Saturday, June 9, 2018

Bits & Pieces From The Book: Playing To The Edge


"The world is not getting any safer and espionage remains our first line of defense." 


Playing To The Edge: American Intelligence in the Age of Terror, by Michael Hayden

"Critics, observers, and just average citizens don't know as much about intelligence as they want or should. A goal of this book is to help address that. These pages are my best efforts to show the American people what their intelligence services actually do on their behalf and the republic it serves. 

This book is about the last ten years of my government service, the decade I spent at the national level as director of the National Security Agency DIRNSA (1999-2009).

The narrative reflects the always important, but sometimes delicate, relationship between intelligence and the policy makers that it serves. There's a healthy dose also of the even more delicate relationship with congressional oversight. 

- The spooky stuff is about terrorism

Had I known what awaited me - and America - a year and a half down the road, I might have been ever bolder. But the broader lesson struck. Caution isn't always a virtue. Not if you're serious about doing your duty.

- We are the keepers of the nation's secrets

I said at the end of my grim presentation. 1/24/2000 all data froze, we couldn't move it, nobody could access it. Nobody could analyze it. NSA was brain dead. As keepers of the nation's secrets, we now had another one to keep - a secret Saddam Hussein or Osama bin laden or any other enemy could have used to great advantage.

If word of this gets out, we significantly increase the likelihood that Americans get hurt. Those who intend our nation and our citizens harm will be emboldened. The computer crash was the perfect metaphor for an agency desperately in need of change.

- NSA was in desperate need of reinvention

Heir to American's World War II code breaking heroics, NSA was created in secret by Harry Truman in 1952. Many consider signals intelligence even more valuable than human intelligence or satellite imagery, because the quantity and quality of the potential take is so much greater.

- The blackout episode helped me better understand what was ahead of me. 
I had been cautious

Now it was clear to me that no course of action I could set out on would be as dangerous to the agency as standing still. Had I known what awaited me - and America - a year and a half down the road, I might have been ever bolder. But the broader lesson struck. 

- Caution isn't always a virtue. Not if you're serious about doing your duty

Good language analysts are a rare and special breed, since they have to be masters of so many skills.

First and foremost, they need to know the language and the culture. They have to be target smart: who is related to whom? What is the overall context? What code words do they use? Who lies to whom on the phone? Intercepts don't come to you on a platter. You have to be a hunter far more than a gatherer.
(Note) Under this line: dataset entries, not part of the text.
(** [CILNode::propagate_locals]; the index of an array access is left alone. *)
Fixpoint node_propagate_locals (fuel : nat) (idx : LocalPropagate) (tpe : Ty.t)
    (new_node : Interned KNode) (self : CILNode.t) : ST OptState E CILNode.t :=
  match fuel with
  | O => no_fuel
  | S fuel' =>
      let rec n := node_propagate_locals fuel' idx tpe new_node n in
      let one id (build : Interned KNode -> CILNode.t) :=
        n ← fetch_node id; n ← rec n; id ← on_asm (alloc_node n); mret (build id) in
      if is_propagated idx self then propagated_or_same self tpe new_node
      else
        match self with
        | CILNode.BinOp rhs lhs op =>
            rhs ← fetch_node rhs;
            lhs ← fetch_node lhs;
            rhs ← rec rhs;
            lhs ← rec lhs;
            rhs ← on_asm (alloc_node rhs);
            lhs ← on_asm (alloc_node lhs);
            mret (CILNode.BinOp rhs lhs op)
        | CILNode.UnOp input op => one input (fun i => CILNode.UnOp i op)
        | CILNode.LdLoc _ | CILNode.LdLocA _ | CILNode.LdArg _ | CILNode.LdArgA _ => mret self
        | CILNode.Call mref args is_pure =>
            args ← map_st (fun arg =>
              n ← fetch_node arg; n ← rec n; on_asm (alloc_node n)) args;
            mret (CILNode.Call mref args is_pure)
        | CILNode.IntCast input target extend => one input (fun i => CILNode.IntCast i target extend)
        | CILNode.FloatCast input target is_signed =>
            one input (fun i => CILNode.FloatCast i target is_signed)
        | CILNode.RefToPtr ptr => one ptr CILNode.RefToPtr
        | CILNode.PtrCast ptr cast_res => one ptr (fun i => CILNode.PtrCast i cast_res)
        | CILNode.LdFieldAddress addr field => one addr (fun i => CILNode.LdFieldAddress i field)
        | CILNode.LdField addr field => one addr (fun i => CILNode.LdField i field)
        | CILNode.LdInd addr tpe2 volatile => one addr (fun i => CILNode.LdInd i tpe2 volatile)
        | CILNode.IsInst object tpe => one object (fun i => CILNode.IsInst i tpe)
        | CILNode.CheckedCast object tpe => one object (fun i => CILNode.CheckedCast i tpe)
        | CILNode.CallI _ _ _ => panic
        | CILNode.GetException | CILNode.SizeOf _ | CILNode.LocAlloc _ | CILNode.LdStaticField _
        | CILNode.LdStaticFieldAddress _ | CILNode.LdFtn _ | CILNode.LdTypeToken _
        | CILNode.LocAllocAlgined _ _ | CILNode.Const _ => mret self
        | CILNode.LdLen arr => one arr CILNode.LdLen
        | CILNode.LdElelemRef array index => one array (fun i => CILNode.LdElelemRef i index)
        | CILNode.LdElem array index elem => one array (fun i => CILNode.LdElem i index elem)
        | CILNode.UnboxAny object tpe => one object (fun i => CILNode.UnboxAny i tpe)
        | CILNode.Box value tpe => one value (fun i => CILNode.Box i tpe)
        | CILNode.NewArr elem len => one len (CILNode.NewArr elem)
        end
  end.

(** The pass with the flag [cant_prop] that the closure of [propagate_root] sets. *)
Record PropState : Set := mk_PropState { ps_opt : OptState; cant_prop : bool }.

#[export] Program Instance prop_state_has_asm : HasAsm PropState := {|
  asm_of s := os_asm (ps_opt s);
  set_asm s a := mk_PropState (set_asm (ps_opt s) a) (cant_prop s) |}.
Next Obligation. done. Qed.
Next Obligation. by intros [[] ?]. Qed.

Definition on_opt {A} (m : ST OptState E A) : ST PropState E A := fun s =>
  let '(o, r) := m (ps_opt s) in (mk_PropState o (cant_prop s), r).

(** [cache.summary(asm.alloc_node(node.clone()), asm).is_pure_total()] *)
Definition node_is_pure_total (node : CILNode.t) : ST OptState E bool :=
  id ← on_asm (alloc_node node);
  asm ← reads (fun s => Ok (os_asm s));
  e ← with_root_cache (summary asm nfuel id);
  mret (is_pure_total e).

(** The closure of [propagate_root]. *)
Definition propagate_closure (idx : LocalPropagate) (tpe : Ty.t) (tree : Interned KNode)
    (node : CILNode.t) : ST PropState E CILNode.t :=
  pure ← on_opt (node_is_pure_total node);
  _ ← modify (fun s => mk_PropState (ps_opt s) (cant_prop s || negb pure));
  cant ← reads (fun s => Ok (cant_prop s));
  if (cant : bool) then mret node
  else on_opt (node_propagate_locals nfuel idx tpe tree node).

(** The root with the cells of [nodes_mut] overwritten. *)
Definition overwrite_nodes (r : CILRoot.t) (ids : list (Interned KNode)) : CILRoot.t :=
  match r, ids with
  | CILRoot.StLoc loc _, [a] => CILRoot.StLoc loc a
  | CILRoot.StArg arg _, [a] => CILRoot.StArg arg a
  | CILRoot.Ret _, [a] => CILRoot.Ret a
  | CILRoot.Pop _, [a] => CILRoot.Pop a
  | CILRoot.Throw _, [a] => CILRoot.Throw a
  | CILRoot.InitObj _ tpe, [a] => CILRoot.InitObj a tpe
  | CILRoot.SetStaticField field _, [a] => CILRoot.SetStaticField field a
  | CILRoot.Branch t s (Some c), _ =>
      CILRoot.Branch t s (Some
        (match c, ids with
         | BranchCond.IsTrue _, [a] => BranchCond.IsTrue a
         | BranchCond.IsFalse _, [a] => BranchCond.IsFalse a
         | BranchCond.Eq _ _, [a; b] => BranchCond.Eq a b
         | BranchCond.Ne _ _, [a; b] => BranchCond.Ne a b
         | BranchCond.Lt _ _ k, [a; b] => BranchCond.Lt a b k
         | BranchCond.Gt _ _ k, [a; b] => BranchCond.Gt a b k
         | BranchCond.Le _ _ k, [a; b] => BranchCond.Le a b k
         | BranchCond.Ge _ _ k, [a; b] => BranchCond.Ge a b k
         | _, _ => c
         end))
  | CILRoot.SetField field _ _, [a; b] => CILRoot.SetField field a b
  | CILRoot.Call m _ p, _ => CILRoot.Call m ids p
  | CILRoot.StInd _ _ tpe v, [a; b] => CILRoot.StInd a b tpe v
  | CILRoot.InitBlk _ _ _, [a; b; c] => CILRoot.InitBlk a b c
  | CILRoot.CpBlk _ _ _, [a; b; c] => CILRoot.CpBlk a b c
  | CILRoot.CallI _ sig _, _ =>
      match list.last ids with
      | Some ptr => CILRoot.CallI ptr sig (removelast ids)
      | None => r
      end
  | CILRoot.CpObj _ _ tpe, [a; b] => CILRoot.CpObj a b tpe
  | CILRoot.StElem _ _ _ elem, [a; b; c] => CILRoot.StElem a b c elem
  | _, _ => r
  end.

(** One cell of [propagate_root]. *)
Definition propagate_cell (idx : LocalPropagate) (tpe : Ty.t) (tree node : Interned KNode)
    : ST PropState E (Interned KNode) :=
  new_node ← fetch_node node;
  new_node ← node_map_rec (propagate_closure idx tpe tree) nfuel new_node;
  on_asm (alloc_node new_node).

(** [propagate_root]: the new root and [cant_prop]. *)
Definition propagate_root (root : Interned KRoot) (idx : LocalPropagate) (tpe : Ty.t)
    (tree : Interned KNode) : ST OptState E (Interned KRoot * bool) :=
  tmp_root ← fetch_root root;
  '(ids, cant) ← (fun s =>
    let '(p, r) := map_st (propagate_cell idx tpe tree) (CILRoot.nodes_mut tmp_root)
                     (mk_PropState s false) in
    (ps_opt p, ids ← r; Ok (ids, cant_prop p)));
  root ← on_asm (alloc_root (overwrite_nodes tmp_root ids));
  mret (root, cant).

(** [CILIter::new(node, asm)] drained: its elements, and those below a root. *)
Definition elems_of_node asm (id : Interned KNode) : outcome E (list CILIterElem) :=
  n ← get_node asm id; cil_iter_collect nfuel asm [ElemNode n].

Definition count_matches asm (root : CILRoot.t) (pattern : CILNode.t) : outcome E nat :=
  elems ← cil_iter_collect nfuel asm [ElemRoot root];
  Ok (length (List.filter (fun e => match e with
                                    | ElemNode n => bool_decide (n = pattern)
                                    | ElemRoot _ => false
                                    end) elems)).

Definition is_trivially_duplicable asm (tree : Interned KNode) : outcome E bool :=
  elems ← elems_of_node asm tree; Ok (length elems <=? 1)%nat.

(** [CILIter::new(tree, asm).any(|node| node == pattern)] *)
Definition mentions asm (tree : Interned KNode) (pattern : CILNode.t) : outcome E bool :=
  n ← get_node asm tree;
  cil_iter_any nfuel asm (fun e => match e with
                                   | ElemNode n => bool_decide (n = pattern)
                                   | ElemRoot _ => false
                                   end) [ElemNode n].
In ways not widely understood - taking a communication not in your language, between two individuals not of your culture and perhaps not quite able to distinguish the world as it is from the world as they would like it to be (common in messianic groups like al-qaeda) taking all of that and turning it into something actionable is a high art and science.

So language skills really mattered. I upped the required standard for our military linguists. In an earlier world, where we were intercepting heavily formatted military messages, basic fluency would suffice. A ground controller directing a fighter to turn left or turn right or to ascend to a certain altitude was pretty easy to follow.

Al-qaeda didn't talk that way. They were elliptical, metaphorical
indirect, nuanced  . . . and clever. 

So I reminded them of our duties as professionals, that if the republic authorized war, we would fight it savagely, limited only by the laws of armed conflict. I added we could all agree that it would be a bad thing indeed if the countries around the world got the idea that it was OK to be an enemy of the United States of America.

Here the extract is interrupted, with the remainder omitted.